**What this task involves**: Using the entries below, write out the line with "already hold the", the line with "(login_outcome P (calDav_options cfg) = Some", and every line in between, exactly as each is written.
-------
(** X5. An [initialize] that fails at a login leaves its clients behind.
    When the required fields are present and [initialize] throws, the
    error is the one a login gave, and both client fields of the manager
    already hold the clients this call constructed: from then on
    [getCalDavClient] and [getCardDavClient] return them, although the
    initialization failed. *)
Theorem failed_login_leaves_clients P cfg w error :
  fields_present cfg = true → (initialize P cfg w).1 = Throw error →
  let w' := (initialize P cfg w).2 in
  (login_outcome P (calDav_options cfg) = Some error
   ∨ login_outcome P (cardDav_options cfg) = Some error)
  ∧ getCalDavClient w' = (Normal (calDav_addr w), with_events [EvSession GetCalDavClient] w')
  ∧ getCardDavClient w'
    = (Normal (cardDav_addr cfg w), with_events [EvSession GetCardDavClient] w')
  ∧ client_options w' (Some (calDav_addr w)) = Some (calDav_options cfg)
  ∧ client_options w' (Some (cardDav_addr cfg w)) = Some (cardDav_options cfg).
Proof.
  intros Hf Ht. destruct (initialize_outcome P cfg w) as (evs & Hw & Hc).
  rewrite Hf in Hw. rewrite Ht in Hc. destruct Hc as [_ Hc]. cbn zeta. rewrite Hw.
  rewrite getCalDavClient_run, getCardDavClient_run. unfold client_options.
  pose proof (with_clients_calDav cfg (configured cfg w)) as Hcal.
  pose proof (with_clients_cardDav cfg (configured cfg w)) as Hcard.
  change (heap (initialized cfg evs w)) with (heap (with_clients cfg (configured cfg w))).
  change (calDav_addr w) with (calDav_addr (configured cfg w)).
  change (cardDav_addr cfg w) with (cardDav_addr cfg (configured cfg w)).
  rewrite Hcal, Hcard. auto.
Qed.

Lemma failed_login_leaves_clients_witness :
  getCalDavClient (initialize locked_platform basic_complete initial_world).2
  = (Normal (calDav_addr initial_world),
     with_events [EvSession GetCalDavClient]
       (initialize locked_platform basic_complete initial_world).2).
Proof.
  apply (failed_login_leaves_clients locked_platform basic_complete initial_world
           (sample_error "Invalid credentials")); reflexivity.
Defined.

(** X6. A configuration that fails the check of its required fields is stored
    all the same: [initialize] sets [this.config] and [this.authMethod]
    before it validates, so after the throw the manager holds the rejected
    configuration together with the clients it had before, and the heap is
    as it was. *)
Theorem invalid_configuration_is_stored P cfg w :
  fields_present cfg = false →
  let w' := (initialize P cfg w).2 in
  (∃ error, (initialize P cfg w).1 = Throw error)
  ∧ this_config (tsdavManager w') = Some cfg
  ∧ this_authMethod (tsdavManager w') = Some (method_of cfg)
  ∧ this_calDavClient (tsdavManager w') = this_calDavClient (tsdavManager w)
  ∧ this_cardDavClient (tsdavManager w') = this_cardDavClient (tsdavManager w)
  ∧ heap w' = heap w.
Proof.
  intros Hf. destruct (initialize_invalid P cfg w Hf) as (e & He & _).
  cbn zeta. rewrite He. split; [by exists e|]. by repeat split.
Qed.

Lemma invalid_configuration_is_stored_witness :
  this_config (tsdavManager (initialize http_platform basic_without_password serving_world).2)
  = Some basic_without_password
  ∧ this_calDavClient
      (tsdavManager (initialize http_platform basic_without_password serving_world).2)
    = Some 0%nat.
Proof.
  destruct (invalid_configuration_is_stored http_platform basic_without_password
              serving_world eq_refl) as (_ & Hc & _ & Hcal & _).
  split; [exact Hc|exact Hcal].
Defined.

(** X7. [initialize] only adds. Whatever the configuration and the outcome,
    every object that was in the heap is still there unchanged (the
    clients of an earlier initialization are neither removed nor logged
    out), the responses and the counters of the clock and of the request
    ids are untouched, and the trace is extended. *)
Theorem initialize_frame P cfg w :
  let w' := (initialize P cfg w).2 in
  (∀ a o, heap w !! a = Some o → heap w' !! a = Some o)
  ∧ responses w' = responses w
  ∧ dateNowCalls w' = dateNowCalls w
  ∧ uuidCalls w' = uuidCalls w
  ∧ trace w `prefix_of` trace w'.
Proof.
  destruct (initialize_outcome P cfg w) as (evs & Hw & _). cbn zeta. rewrite Hw.
  destruct (fields_present cfg).
  - repeat split; try by exists evs.
    intros a o Ha.
    assert (a ≠ calDav_addr w) as H1.
    { intros ->. unfold calDav_addr in Ha. by rewrite fresh_None in Ha. }
    assert (a ≠ cardDav_addr cfg w) as H2.
    { intros ->. unfold cardDav_addr in Ha. by rewrite fresh_insert_None in Ha. }
    change (heap (initialized cfg evs w))
      with (<[cardDav_addr cfg w := ODavClient (cardDav_options cfg)]>
              (<[calDav_addr w := ODavClient (calDav_options cfg)]> (heap w))).
    by rewrite !lookup_insert_ne by done.
  - repeat split; try done. by exists evs.
Qed.

(** X8. [initialize] never ends the process, and its last act is the log line
    of its outcome: the info line [tsdav clients initialized and logged in]
    when it returns, the error line [Failed to initialize tsdav clients]
    with the message of the very error it rethrows when it throws. *)
Theorem initialize_reports_outcome P cfg w :
  match (initialize P cfg w).1 with
  | Normal _ => last (trace (initialize P cfg w).2) = Some (success_line cfg)
  | Throw error => last (trace (initialize P cfg w).2) = Some (failure_line cfg error)
  | Exit _ => False
  end.
Proof.
  destruct (initialize_outcome P cfg w) as (evs & Hw & Hc). rewrite Hw.
  assert (Ht : trace (if fields_present cfg then initialized cfg evs w
                      else with_events evs (configured cfg w)) = trace w ++ evs).
  { by destruct (fields_present cfg). }
  rewrite Ht, last_app.
  destruct (initialize P cfg w).1 as [[]|e|s]; [| |done].
  - destruct Hc as [_ ->]. done.
  - destruct Hc as [-> _]. done.
Qed.

(** X9. The clients [initialize] constructs. It constructs none when the check
    of the required fields fails and otherwise exactly two, the CalDAV
    client first. Both get the same credentials and the same
    authentication method, which is [Oauth] when the configuration says
    [OAuth] or [Oauth] and [Basic] for every other value; the CalDAV client
    is for [serverUrl], the CardDAV client for [cardDavServerUrl] when that
    is a non-empty string and for [serverUrl] otherwise. *)
Theorem clients_constructed P cfg w :
  filter (λ e, is_new e = true) (events_of (initialize P cfg) w)
  = (if fields_present cfg
     then [EvNew (calDav_addr w) (ODavClient (calDav_options cfg));
           EvNew (cardDav_addr cfg w) (ODavClient (cardDav_options cfg))]
     else [])
  ∧ credentials (cardDav_options cfg) = credentials (calDav_options cfg)
  ∧ dav_authMethod (cardDav_options cfg) = dav_authMethod (calDav_options cfg)
  ∧ (dav_authMethod (calDav_options cfg) = lit "Oauth"
     ∧ (authMethod cfg = Some (lit "OAuth") ∨ authMethod cfg = Some (lit "Oauth"))
     ∨ dav_authMethod (calDav_options cfg) = lit "Basic"
       ∧ authMethod cfg ≠ Some (lit "OAuth") ∧ authMethod cfg ≠ Some (lit "Oauth"))
  ∧ dav_serverUrl (calDav_options cfg) = serverUrl cfg
  ∧ dav_serverUrl (cardDav_options cfg)
    = (if truthy (cardDavServerUrl cfg) then cardDavServerUrl cfg else serverUrl cfg).
Proof.
  split; [|split; [reflexivity|split; [reflexivity|split; [|split; reflexivity]]]].
  - destruct (fields_present cfg) eqn:Hf.
    + unfold fields_present in Hf. destruct (uses_oauth cfg) eqn:Hmode.
      * pose proof (initialize_oauth P cfg w Hmode Hf) as Hrun.
        destruct (login_outcome P (calDav_options cfg));
          [|destruct (login_outcome P (cardDav_options cfg))];
          rewrite (events_of_initialized _ _ _ _ _ Hrun);
          unfold until_calDav_login, construction; rewrite Hmode; reflexivity.
      * pose proof (initialize_basic P cfg w Hmode Hf) as Hrun.
        destruct (login_outcome P (calDav_options cfg));
          [|destruct (login_outcome P (cardDav_options cfg))];
          rewrite (events_of_initialized _ _ _ _ _ Hrun);
          unfold until_calDav_login, construction; rewrite Hmode; reflexivity.
    + destruct (initialize_invalid P cfg w Hf) as (e & Hrun & _).
      rewrite (events_of_trace _ _ [mode_line cfg; failure_line cfg e]); [done|].
      by rewrite Hrun.
  - unfold calDav_options, uses_oauth, or_else, str_eqb. cbn.
    destruct (authMethod cfg) as [[|c r]|]; cbn.
    1,3: right; split; [reflexivity|split; discriminate].
    repeat case_bool_decide; cbn;
      first [ left; split; [reflexivity|]; first [left; congruence|right; congruence]
            | right; split; [reflexivity|split; congruence] ].
Qed.

Lemma filter_is_login_construction cfg w :
  filter (λ e, is_login e = true) (until_calDav_login cfg w) = [EvLogin (calDav_addr w)].
Proof. unfold until_calDav_login, construction. by destruct (uses_oauth cfg). Qed.

(** X10. The logins of [initialize], in order. No login is attempted when the
    check of the required fields fails; otherwise the CalDAV client logs
    in first, and the CardDAV client logs in after it exactly when the
    CalDAV login succeeded. There is never a third login. *)
Theorem logins_in_order P cfg w :
  filter (λ e, is_login e = true) (events_of (initialize P cfg) w)
  = (if negb (fields_present cfg) then []
     else match login_outcome P (calDav_options cfg) with
          | Some _ => [EvLogin (calDav_addr w)]
          | None => [EvLogin (calDav_addr w); EvLogin (cardDav_addr cfg w)]
          end).
Proof.
  destruct (fields_present cfg) eqn:Hf; cbn [negb].
  - unfold fields_present in Hf. destruct (uses_oauth cfg) eqn:Hmode.
    + pose proof (initialize_oauth P cfg w Hmode Hf) as Hrun.
      destruct (login_outcome P (calDav_options cfg));
        [|destruct (login_outcome P (cardDav_options cfg))];
        rewrite (events_of_initialized _ _ _ _ _ Hrun), filter_app,
          filter_is_login_construction; reflexivity.
    + pose proof (initialize_basic P cfg w Hmode Hf) as Hrun.
      destruct (login_outcome P (calDav_options cfg));
        [|destruct (login_outcome P (cardDav_options cfg))];
        rewrite (events_of_initialized _ _ _ _ _ Hrun), filter_app,
          filter_is_login_construction; reflexivity.
  - destruct (initialize_invalid P cfg w Hf) as (e & Hrun & _).
    rewrite (events_of_trace _ _ [mode_line cfg; failure_line cfg e]); [done|].
    by rewrite Hrun.
Qed.

Ltac loggable_field :=
  first [ left; unfold loggable; apply list_elem_of_In; cbn [In]; solve [auto 10]
        | right; eexists; reflexivity ].

Ltac logs_only_event :=
  lazymatch goal with
  | |- logs_only _ (match ?x with _ => _ end) => destruct x
  | |- _ => idtac
  end;
  cbn -[loggable lit]; try exact I; repeat (constructor; [loggable_field|]); try constructor.

Lemma until_calDav_login_logs cfg w :
  Forall (logs_only (loggable cfg)) (until_calDav_login cfg w).
Proof.
  unfold until_calDav_login, construction, mode_line.
  destruct (uses_oauth cfg); cbn [app]; repeat (constructor; [logs_only_event|]);
    constructor.
Qed.

(** X11. What [initialize] logs. Every field of every log line it writes is
    the server URL, the authentication method, the user name, the token
    endpoint, the account type of a client, or the message of an error;
    no line has a field for the password, the client id, the client
    secret, the refresh token or the credentials object. *)
Theorem initialize_logs_no_secret P cfg w :
  Forall (logs_only (loggable cfg)) (events_of (initialize P cfg) w)
  ∧ Forall (λ kv, kv.1 ∉ ["password"; "clientSecret"; "refreshToken"; "clientId";
                          "credentials"]) (loggable cfg).
Proof.
  split; [|unfold loggable; repeat constructor; cbn [fst]; intros Hin; not_among Hin].
  assert (Hpost : ∀ post, Forall (logs_only (loggable cfg)) post →
            Forall (logs_only (loggable cfg)) (until_calDav_login cfg w ++ post)).
  { intros post Hp. apply Forall_app. split; [apply until_calDav_login_logs|exact Hp]. }
  destruct (fields_present cfg) eqn:Hf.
  - unfold fields_present in Hf. destruct (uses_oauth cfg) eqn:Hmode.
    + pose proof (initialize_oauth P cfg w Hmode Hf) as Hrun.
      destruct (login_outcome P (calDav_options cfg));
        [|destruct (login_outcome P (cardDav_options cfg))];
        rewrite (events_of_initialized _ _ _ _ _ Hrun); apply Hpost;
        unfold calDav_logged_in, cardDav_logged_in, cardDav_warning, success_line,
          failure_line;
        repeat (constructor; [logs_only_event|]); constructor.
    + pose proof (initialize_basic P cfg w Hmode Hf) as Hrun.
      destruct (login_outcome P (calDav_options cfg));
        [|destruct (login_outcome P (cardDav_options cfg))];
        rewrite (events_of_initialized _ _ _ _ _ Hrun); apply Hpost;
        unfold calDav_logged_in, cardDav_logged_in, cardDav_warning, success_line,
          failure_line;
        repeat (constructor; [logs_only_event|]); constructor.
  - destruct (initialize_invalid P cfg w Hf) as (e & Hrun & _).
    rewrite (events_of_trace _ _ [mode_line cfg; failure_line cfg e]) by (by rewrite Hrun).
    unfold mode_line, failure_line.
    repeat (constructor; [logs_only_event|]); constructor.
Qed.

(** ** Start-up *)

Lemma log_bind {A} lg lvl fields msg (k : M A) w :
  (log lg lvl fields msg;; k) w = k (with_events [EvLog lg lvl fields msg] w).
Proof. reflexivity. Qed.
-------
**Output**:
    already hold the clients this call constructed: from then on
    [getCalDavClient] and [getCardDavClient] return them, although the
    initialization failed. *)
Theorem failed_login_leaves_clients P cfg w error :
  fields_present cfg = true → (initialize P cfg w).1 = Throw error →
  let w' := (initialize P cfg w).2 in
  (login_outcome P (calDav_options cfg) = Some error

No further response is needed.